I also ran a 350 turbo tranny and a 650 electric choke carb, eddy performer RPM intake, flattop pistons but stock bottom end. This was basically an econo build street driver. Seemed like all my buddies built/drove these due to finances. It was an advertised 325-350 horse at the block. I blew up five of them. They were so popular in the early 90s that the engine shop had a short block ready to go for about 1200 dollars. Same with the 350 turbo tranny. I went through so many of these that I just went down to the tranny shop and gave them my old core and $250 for another one.

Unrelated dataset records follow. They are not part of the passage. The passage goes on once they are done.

(** A request that transfers a token passed the throttle check of that
    token, and, unless the commit fails, leaves its marker one hour ahead. *)
Lemma marker_after_transfer h env ip req r token :
  In token (map fst (sent (fst (run (RequestTokens h env ip (Some req)) (initial r))))) ->
  throttle_marker (now env) ip (network_of h req) token r = None
  /\ (redis_fails env (CSetTokenHourlyThrottle token) = false ->
      token_throttle (redis (fst (run (RequestTokens h env ip (Some req)) (initial r))))
        !! (ip, network_of h req, token) = Some (now env + hour)).
Proof.
  unfold throttle_marker. run_to_wp. unfold RequestTokens.
  wp_exec.
  all: fold (network_of h req) in *.
  all: cbn [map fst app]; rewrite ?sent_tokens; intros Hin;
       try contradiction.
  all: try (destruct Hin as [<-|[]]; split; [assumption|]; intros Hok;
            try congruence;
            unfold SetTokenHourlyThrottle;
            cbn [set_token_throttle token_throttle];
            apply lookup_insert_eq).
  all: split; [|intros Hok; now apply commit_throttles_marker_set].
  all: match goal with H : Forall _ _ |- _ =>
         rewrite Forall_forall in H; apply H end.
  all: apply list_elem_of_In; rewrite Hsplit; apply in_or_app; now left.
Qed.

Lemma expired_marker_before (now e : Z) :
  live_marker now (Some e) = None -> e <= now + hour.
Proof.
  cbn [live_marker]. unfold hour.
  destruct (now <? e) eqn:Hlive; [discriminate|].
  apply Z.ltb_ge in Hlive. lia.
Qed.

(** No request moves a throttle marker back: a marker is only ever
    replaced by a request that found it expired, with one that expires
    later. *)
Lemma marker_never_earlier h env ip body r key e :
  token_throttle r !! key = Some e ->
  exists e',
    token_throttle (redis (fst (run (RequestTokens h env ip body) (initial r))))
      !! key = Some e'
    /\ e <= e'.
Proof.
  intros Hkey. run_to_wp. unfold RequestTokens.
  wp_exec.
  all: repeat match goal with
       | H : only_global_changed _ _ |- _ =>
           destruct H as (_ & _ & _ & H & _)
       end.
  all: autorewrite with store.
  all: repeat match goal with H : token_throttle _ = _ |- _ => rewrite H end.
  all: autorewrite with store.
  all: try (exists e; split; [exact Hkey | lia]).
  all: try match goal with
       | Hlive : live_marker _ (_ !! ?k) = None |- context [<[?k := _]> _ !! _] =>
           destruct (decide (key = k)) as [->|Hne];
           [ rewrite lookup_insert_eq; eexists; split; [reflexivity|];
             rewrite Hkey in Hlive; now apply expired_marker_before
           | rewrite lookup_insert_ne by congruence;
             exists e; split; [exact Hkey | lia] ]
       end.
  all: rewrite commit_throttles_lookup.
  all: match goal with |- context [existsb ?f ?l] =>
         destruct (existsb f l) eqn:Hex end.
  all: try (autorewrite with store;
            repeat match goal with H : token_throttle _ = _ |- _ => rewrite H end;
            autorewrite with store; exists e; split; [exact Hkey | lia]).
  all: apply existsb_exists in Hex as (t' & Hin & Ht').
  all: apply andb_prop in Ht' as [Heq _]; apply bool_decide_eq_true in Heq.
  all: subst key; eexists; split; [reflexivity|].
  all: apply expired_marker_before; rewrite <- Hkey.
  all: match goal with H : Forall _ _ |- _ =>
         rewrite Forall_forall in H; apply H end.
  all: apply list_elem_of_In; rewrite Hsplit; apply in_or_app; now left.
Qed.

I have moved on to 400-800 horse power applications since than. I currently have 11 motors on engine stands. I collect and build them. I have three 327 small journals, one 302, 2 283, 2 350, 1 364, 1 406, 1 457. I have noticed that the driveability of the car goes down once you start adding horsepower to the car.

For example, a 327 hat injected on alcohol with a 671 blower (Teflon blades) makes 700+ horse power but is not very streetable (I have one of these). Now if I did away with the hat injector and the alcohol and replaced them with carbs and gasoline it would be more streetable, but less fun.

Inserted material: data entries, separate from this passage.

(** A [start] that returns normally went through every step. *)
Lemma start_ok_inv env config mode self :
  outcome (start env config mode self) = Ok tt ->
  is_running self = false /\ wait_for_started env = true /\
  exists file,
    written_config env config = Ok file /\
    start env config mode self
    = (Ok tt,
       mk_runner
         (Some (mk_process (sys_executable env)
                  ["-u"; "-c"; RUNNER_SCRIPT;
                   PosixPath.to_str (config_path_of env); mode] Running))
         (Some (mk_tmpdir (fresh_tmpdir env))),
       [TmpdirCreated (mk_tmpdir (fresh_tmpdir env)); FileWritten file;
        ProcessStarted
          (mk_process (sys_executable env)
             ["-u"; "-c"; RUNNER_SCRIPT;
              PosixPath.to_str (config_path_of env); mode] NotRunning);
        Emitted run_started]).
Proof.
  intros Hok. destruct (is_running self) eqn:Hr.
  - rewrite (start_while_running env config mode self Hr) in Hok.
    discriminate Hok.
  - destruct (written_config env config) as [file|e] eqn:Hs.
    + pose proof (start_run env config mode self file Hr Hs) as Hrun.
      simpl in Hrun. rewrite Hrun in Hok |- *.
      destruct (wait_for_started env); [|discriminate Hok].
      split; [reflexivity|]. split; [reflexivity|].
      exists file. split; reflexivity.
    + rewrite (start_not_written env config mode self e Hr Hs) in Hok.
      destruct (create_tmpdir env); discriminate Hok.
Qed.

End LifecycleFacts.

(** X7: right after a [start] that returned normally the runner is
    running, and a second [start], with whatever arguments, raises
    [RuntimeError], changes nothing and launches nothing: the two calls
    together start one process. *)
Theorem second_start_is_refused :
  forall (env env' : Runner.environment) (config config' : model)
         (mode mode' : string) (self : Runner.LocalRunner),
    let first := Runner.start env config mode self in
    Runner.outcome first = Ok tt ->
    let second := Runner.start env' config' mode' (Runner.after first) in
    Runner.is_running (Runner.after first) = true /\
    second = (Raise RuntimeError, Runner.after first, []) /\
    length (Runner.started (Runner.effects first ++ Runner.effects second)) = 1.
Proof.
  intros env env' config config' mode mode' self first Hok second.
  subst first second.
  destruct (start_ok_inv env config mode self Hok)
    as (_ & _ & file & _ & Hrun).
  rewrite Hrun.
  unfold Runner.after, Runner.effects. simpl fst. simpl snd.
  rewrite start_while_running by reflexivity.
  repeat split.
Qed.

Lemma second_start_is_refused_witness :
  let first := Runner.start Runner.example_env example_config "all"
                 Runner.idle in
  let second := Runner.start stalled_env Runner.unsupported_config "stage1"
                  (Runner.after first) in
  Runner.is_running (Runner.after first) = true /\
  second = (Raise RuntimeError, Runner.after first, []) /\
  length (Runner.started (Runner.effects first ++ Runner.effects second)) = 1.
Proof.
  apply (second_start_is_refused Runner.example_env stalled_env
           example_config Runner.unsupported_config "all" "stage1"
           Runner.idle).
  reflexivity.
Defined.

(** X8: a run from start to finish: after a [start] that returned
    normally, [_on_finished] cleans up the temporary directory that [start]
    created, that one directory and once, and leaves the runner idle, so
    that [is_running()] is false and [start] is accepted again. *)
Theorem finish_cleans_what_start_created :
  forall (env : Runner.environment) (config : model) (mode : string)
         (self : Runner.LocalRunner) (exit_code : Z)
         (status : Runner.ExitStatus),
    let first := Runner.start env config mode self in
    Runner.outcome first = Ok tt ->
    let last := Runner._on_finished exit_code status (Runner.after first) in
    In (Runner.TmpdirCreated (Runner.mk_tmpdir (Runner.fresh_tmpdir env)))
       (Runner.effects first) /\
    filter (fun e => match e with Runner.TmpdirCleaned _ => true | _ => false end)
      (Runner.effects first ++ Runner.effects last)
    = [Runner.TmpdirCleaned (Runner.mk_tmpdir (Runner.fresh_tmpdir env))] /\
    Runner.after last = Runner.idle /\
    Runner.is_running (Runner.after last) = false.
Proof.
  intros env config mode self exit_code status first Hok last.
  subst first last.
  destruct (start_ok_inv env config mode self Hok)
    as (_ & _ & file & _ & Hrun).
  rewrite Hrun, on_finished_run.
  unfold Runner.after, Runner.effects. simpl fst. simpl snd.
  destruct (Z.eqb exit_code 0); simpl; auto.
Qed.

Lemma finish_cleans_what_start_created_witness :
  let first := Runner.start Runner.example_env example_config "all"
                 Runner.idle in
  let last := Runner._on_finished 0 Runner.NormalExit (Runner.after first) in
  In (Runner.TmpdirCreated
        (Runner.mk_tmpdir (Runner.fresh_tmpdir Runner.example_env)))
     (Runner.effects first) /\
  filter (fun e => match e with Runner.TmpdirCleaned _ => true | _ => false end)
    (Runner.effects first ++ Runner.effects last)
  = [Runner.TmpdirCleaned
       (Runner.mk_tmpdir (Runner.fresh_tmpdir Runner.example_env))] /\
  Runner.after last = Runner.idle /\
  Runner.is_running (Runner.after last) = false.
Proof.
  apply (finish_cleans_what_start_created Runner.example_env example_config
           "all" Runner.idle 0 Runner.NormalExit).
  reflexivity.
Defined.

If your goal is 500 horse, you need to upgrade the bottom end of the motor. A good rotating assembly will cost you $1600 (crank, rods and pistons). You will need machine work. Balance, hone, block deck, heads milled, etc. This is another $1000. New hydraulic or solid roller Camshaft, lifters, pushrods, rockers will cost another $1000. Need to pay someone to degree the cam for another $125. ARP main studs, head studs, capscrews, good rings, HD wristpins (these don't come with the rolling assembly if you are doing nitrous, blower, turbo, etc). This is another $300-500. Buy after market heads with big valves, springs, etc. Ready to go they will cost you $3000. Blanks plus machine work will cost you about the same. I have bought several sets of the Dart Patriot Head Blanks. Seems like the valves, springs, and head work end up costing about $1000. The blanks are about a $1000. These make a good head for street use. A good intake is about $300. Upgrade your carb to an 850 double pumper. This is $350-500. You will need a fuel regulator and a fuel pump if you do nitrous.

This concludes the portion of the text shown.